Lemma startsWith_spec (s p : str) :
  startsWith s p = true <-> exists t, s = p ++ t.
Proof.
  revert s. induction p as [|a p IH]; intros s; simpl.
  - split; [intros _; exists s; reflexivity | reflexivity].
  - destruct s as [|b s].
    + split; [discriminate | intros [t H]; discriminate].
    + destruct (cu_eqb a b) eqn:E.
      * apply cu_eqb_eq in E. subst b. rewrite IH. split.
        -- intros [t ->]. exists t. reflexivity.
        -- intros [t H]. inversion H. exists t. reflexivity.
      * apply cu_eqb_neq in E.
        split; [discriminate | intros [t H]; inversion H; congruence].
Qed.

Lemma startsWith_app (p t : str) : startsWith (p ++ t) p = true.
Proof. apply startsWith_spec. exists t. reflexivity. Qed.

Lemma occurs_at_0 (p s : str) : occurs_at p s 0 <-> startsWith s p = true.
Proof.
  rewrite startsWith_spec. split.
  - intros (pre & post & -> & Hl). destruct pre; [|discriminate].
    exists post. reflexivity.
  - intros [t ->]. exists [], t. split; reflexivity.
Qed.

Lemma occurs_at_S (p : str) (x : cu) (s : str) (n : nat) :
  occurs_at p (x :: s) (S n) <-> occurs_at p s n.
Proof.
  split.
  - intros (pre & post & H & Hl). destruct pre as [|y pre]; [discriminate|].
    simpl in H, Hl. inversion H; subst. exists pre, post. split; congruence.
  - intros (pre & post & -> & Hl). exists (x :: pre), post.
    split; simpl; congruence.
Qed.

Lemma occurs_at_nil_S (p : str) (n : nat) : ~ occurs_at p [] (S n).
Proof.
  intros (pre & post & H & Hl). destruct pre; discriminate.
Qed.

Lemma indexOf_Some (s p : str) (n : nat) :
  indexOf s p = Some n ->
  occurs_at p s n /\ forall m, occurs_at p s m -> n <= m.
Proof.
  revert n. induction s as [|x s IH]; intros n; simpl.
  - destruct (startsWith [] p) eqn:E; [|discriminate].
    intros H; injection H as <-. split; [apply occurs_at_0; exact E | lia].
  - destruct (startsWith (x :: s) p) eqn:E.
    + intros H; injection H as <-.
      split; [apply occurs_at_0; exact E | lia].
    + destruct (indexOf s p) as [k|] eqn:Ek; [|discriminate].
      simpl. intros H; injection H as <-.
      destruct (IH k eq_refl) as [Ho Hmin]. split.
      * apply occurs_at_S. exact Ho.
      * intros [|m] Hm.
        -- apply occurs_at_0 in Hm. congruence.
        -- apply occurs_at_S in Hm. apply Hmin in Hm. lia.
Qed.

Lemma indexOf_None (s p : str) :
  indexOf s p = None -> forall m, ~ occurs_at p s m.
Proof.
  induction s as [|x s IH]; simpl.
  - destruct (startsWith [] p) eqn:E; [discriminate|].
    intros _ [|m] Hm.
    + apply occurs_at_0 in Hm. congruence.
    + exact (occurs_at_nil_S _ _ Hm).
  - destruct (startsWith (x :: s) p) eqn:E; [discriminate|].
    destruct (indexOf s p) eqn:Ek; [discriminate|].
    intros _ [|m] Hm.
    + apply occurs_at_0 in Hm. congruence.
    + apply occurs_at_S in Hm. exact (IH eq_refl m Hm).
Qed.

Lemma occurs_iff_at (p s : str) : occurs p s <-> exists n, occurs_at p s n.
Proof.
  split.
  - intros (pre & post & ->). exists (length pre), pre, post. auto.
  - intros (n & pre & post & -> & _). exists pre, post. reflexivity.
Qed.

Lemma includes_spec (s p : str) : includes s p = true <-> occurs p s.
Proof.
  unfold includes. rewrite occurs_iff_at.
  destruct (indexOf s p) as [n|] eqn:E.
  - split; [intros _|reflexivity]. exists n. apply (indexOf_Some _ _ _ E).
  - split; [discriminate|]. intros [n Hn].
    exfalso. exact (indexOf_None _ _ E n Hn).
Qed.

Lemma includes_false (s p : str) : includes s p = false <-> ~ occurs p s.
Proof.
  rewrite <- includes_spec. destruct (includes s p); split; congruence.
Qed.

TASK PROMPT. Write the data above out again in full, exactly.

OUTPUT OF THE EXERCISE.
Lemma startsWith_spec (s p : str) :
  startsWith s p = true <-> exists t, s = p ++ t.
Proof.
  revert s. induction p as [|a p IH]; intros s; simpl.
  - split; [intros _; exists s; reflexivity | reflexivity].
  - destruct s as [|b s].
    + split; [discriminate | intros [t H]; discriminate].
    + destruct (cu_eqb a b) eqn:E.
      * apply cu_eqb_eq in E. subst b. rewrite IH. split.
        -- intros [t ->]. exists t. reflexivity.
        -- intros [t H]. inversion H. exists t. reflexivity.
      * apply cu_eqb_neq in E.
        split; [discriminate | intros [t H]; inversion H; congruence].
Qed.

Lemma startsWith_app (p t : str) : startsWith (p ++ t) p = true.
Proof. apply startsWith_spec. exists t. reflexivity. Qed.

Lemma occurs_at_0 (p s : str) : occurs_at p s 0 <-> startsWith s p = true.
Proof.
  rewrite startsWith_spec. split.
  - intros (pre & post & -> & Hl). destruct pre; [|discriminate].
    exists post. reflexivity.
  - intros [t ->]. exists [], t. split; reflexivity.
Qed.

Lemma occurs_at_S (p : str) (x : cu) (s : str) (n : nat) :
  occurs_at p (x :: s) (S n) <-> occurs_at p s n.
Proof.
  split.
  - intros (pre & post & H & Hl). destruct pre as [|y pre]; [discriminate|].
    simpl in H, Hl. inversion H; subst. exists pre, post. split; congruence.
  - intros (pre & post & -> & Hl). exists (x :: pre), post.
    split; simpl; congruence.
Qed.

Lemma occurs_at_nil_S (p : str) (n : nat) : ~ occurs_at p [] (S n).
Proof.
  intros (pre & post & H & Hl). destruct pre; discriminate.
Qed.

Lemma indexOf_Some (s p : str) (n : nat) :
  indexOf s p = Some n ->
  occurs_at p s n /\ forall m, occurs_at p s m -> n <= m.
Proof.
  revert n. induction s as [|x s IH]; intros n; simpl.
  - destruct (startsWith [] p) eqn:E; [|discriminate].
    intros H; injection H as <-. split; [apply occurs_at_0; exact E | lia].
  - destruct (startsWith (x :: s) p) eqn:E.
    + intros H; injection H as <-.
      split; [apply occurs_at_0; exact E | lia].
    + destruct (indexOf s p) as [k|] eqn:Ek; [|discriminate].
      simpl. intros H; injection H as <-.
      destruct (IH k eq_refl) as [Ho Hmin]. split.
      * apply occurs_at_S. exact Ho.
      * intros [|m] Hm.
        -- apply occurs_at_0 in Hm. congruence.
        -- apply occurs_at_S in Hm. apply Hmin in Hm. lia.
Qed.

Lemma indexOf_None (s p : str) :
  indexOf s p = None -> forall m, ~ occurs_at p s m.
Proof.
  induction s as [|x s IH]; simpl.
  - destruct (startsWith [] p) eqn:E; [discriminate|].
    intros _ [|m] Hm.
    + apply occurs_at_0 in Hm. congruence.
    + exact (occurs_at_nil_S _ _ Hm).
  - destruct (startsWith (x :: s) p) eqn:E; [discriminate|].
    destruct (indexOf s p) eqn:Ek; [discriminate|].
    intros _ [|m] Hm.
    + apply occurs_at_0 in Hm. congruence.
    + apply occurs_at_S in Hm. exact (IH eq_refl m Hm).
Qed.

Lemma occurs_iff_at (p s : str) : occurs p s <-> exists n, occurs_at p s n.
Proof.
  split.
  - intros (pre & post & ->). exists (length pre), pre, post. auto.
  - intros (n & pre & post & -> & _). exists pre, post. reflexivity.
Qed.

Lemma includes_spec (s p : str) : includes s p = true <-> occurs p s.
Proof.
  unfold includes. rewrite occurs_iff_at.
  destruct (indexOf s p) as [n|] eqn:E.
  - split; [intros _|reflexivity]. exists n. apply (indexOf_Some _ _ _ E).
  - split; [discriminate|]. intros [n Hn].
    exfalso. exact (indexOf_None _ _ E n Hn).
Qed.

Lemma includes_false (s p : str) : includes s p = false <-> ~ occurs p s.
Proof.
  rewrite <- includes_spec. destruct (includes s p); split; congruence.
Qed.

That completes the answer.